MERCY
I was part of a team to show a pro-life film in the college girls' dorms in our town. We went to give life and hoped to see lives changed. My life was the one changed.
After showing the film one evening, I was drawn to a group of girls who were talking. One of them, I'll call her Janet, was pregnant. Her friends hoped the film would persuade her not to have an abortion. I told her that I had had an abortion, actually three, and that I could understand. After we talked she seemed resolved not to have an abortion and wanted to turn her life over to the Lord.
Later when I visited her dorm room, I discovered she had lost her resolve under pressure from her sister, who was convinced the news would give her father a heart attack. Her baby was already aborted, and I was too late. I sat there, numb, sick and almost speechless as she told me it would never happen again because she was now on the Pill.

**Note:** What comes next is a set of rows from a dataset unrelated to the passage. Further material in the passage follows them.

Lemma joined_snoc (l : list seg) (s : seg) :
  joined (l ++ [s]) <-> joined l /\ (sg_used s = true \/ last_used l = true).
Proof.
  induction l as [|a l IH].
  - unfold last_used. simpl. tauto.
  - cbn [app joined]. rewrite IH. unfold last_used. destruct l; simpl; [tauto|]. tauto.
Qed.

Lemma joined_mid (l1 : list seg) (s : seg) (l2 : list seg) :
  joined (l1 ++ s :: l2) <->
    joined l1 /\ joined l2 /\ (sg_used s = true \/ last_used l1 = true /\ hd_used l2 = true).
Proof. rewrite joined_app, joined_snoc. cbn [joined]. tauto. Qed.

(** ** The state of the heap *)

Section Laid.
Context (h : heap).

Record laid (l : list seg) : Prop := {
  ld_size : 16 <= mem_size_aligned h;
  ld_space : 0 < heap_ptr h /\ heap_ptr h + mem_size_aligned h + 32 < 2 ^ 32;
  ld_align : heap_ptr h mod 8 = 0 /\ mem_size_aligned h mod 8 = 0;
  ld_end : heap_end h = mem_size_aligned h + 16;
  ld_lay : lay (hdr h) 0 0 l;
  ld_total : total l = mem_size_aligned h + 16;
  ld_end_used : used (hdr h (heap_end h)) = 1;
  ld_end_next : next (hdr h (heap_end h)) = heap_end h }.
End Laid.

(** The operations' common changes. *)
Lemma set_lfree_laid (h : heap) (l : list seg) (o : Z) : laid h l -> laid (set_lfree o h) l.
Proof. intros []. by split. Qed.

Lemma set_used_laid (h : heap) (l : list seg) (v : Z) : laid h l -> laid (set_used v h) l.
Proof. intros []. by split. Qed.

I remembered making the same vow. She agreed to come to a Bible study, and I recognized that she was trying to "get her act together" as many of us do attempting to put abortion behind us. We talked a bit longer before I drove home.
I remember sitting in my parked car, still stunned and with a blank stare on my face. I hit the heels of my hands against the steering wheel, clutched it, putting my head down as I began to cry.

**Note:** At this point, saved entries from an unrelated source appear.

(* ===== verification/HeapOps.v ===== *)
(** * Allocating and freeing
    [free], [malloc] and [realloc] as changes of the list of blocks, each of which
    keeps the heap's invariant. *)

From S2P Require Import Prelude Mem Heap HeapInv.

Lemma land_7 (x : Z) : Z.land x 7 = x mod 8.
Proof. change 7 with (Z.ones 3). by rewrite Z.land_ones by lia. Qed.

Lemma total_mod (H : Z -> heap_mem) (l : list seg) (p pv : Z) : lay H p pv l -> total l mod 8 = 0.
Proof. intros HL. by destruct (lay_total H l p pv HL) as (_ & ? & _). Qed.

(** The address of the data of the block at offset [o]. *)
Definition data_at (h : heap) (o : Z) : Z := heap_ptr h + o + 16.

(** The list after a block of length [n] between [l1] and [l2] becomes free. *)
Definition freed (l1 : list seg) (n : Z) (l2 : list seg) : list seg :=
  merge_left l1 (merge_right n l2).

(** What an operation keeps of the heap as a whole. *)
Record same_heap (h h' : heap) : Prop := {
  sh_ptr : heap_ptr h' = heap_ptr h;
  sh_end : heap_end h' = heap_end h;
  sh_size : mem_size_aligned h' = mem_size_aligned h;
  sh_bytes : bytes h' = bytes h }.

Lemma same_heap_trans (h1 h2 h3 : heap) : same_heap h1 h2 -> same_heap h2 h3 -> same_heap h1 h3.
Proof. intros [] []. split; congruence. Qed.

Lemma same_but_heap (h h' : heap) : same_but h h' -> same_heap h h'.
Proof. intros []. by split. Qed.

Lemma in_thread {A} (h : heap) (k : outcome A) : nest h = 0 -> not_in_interrupt h k = k.
Proof. intros E. unfold not_in_interrupt. by rewrite E. Qed.

Lemma taken {A} (h : heap) (k : heap -> outcome A) : heap_sem h = 1 ->
  take_sem h k = k (set_heap_sem 0 h).
Proof. intros E. unfold take_sem. by rewrite E. Qed.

"Lord, all she thinks she has to do is repent!"
I immediately heard the solid, unwavering voice of the Lord in my heart.
"That's right."
In the same second, I saw a clear picture in my mind of what He meant. I saw the Heavenly Father leaning over a cliff with His arms and hands outstretched as He tried to reach for the life of the unborn child to save it from its awful death. His fingers kept coming up empty, only grasping air. Tears streamed down His face as He cried for the child.
Amazingly, at the same time He mourned the loss of the child, He was saying over and over again between sobs, "I forgive her, I forgive her."
Not only could I see His actions, but I could feel His heart. There was not one ounce of bitterness, hatred, name-calling, or a desire for revenge toward Janet. Our abundantly compassionate Father had already set His heart to forgive her!
And what would she have to do to receive this overwhelming,
divine mercy? All she would have to do is repent.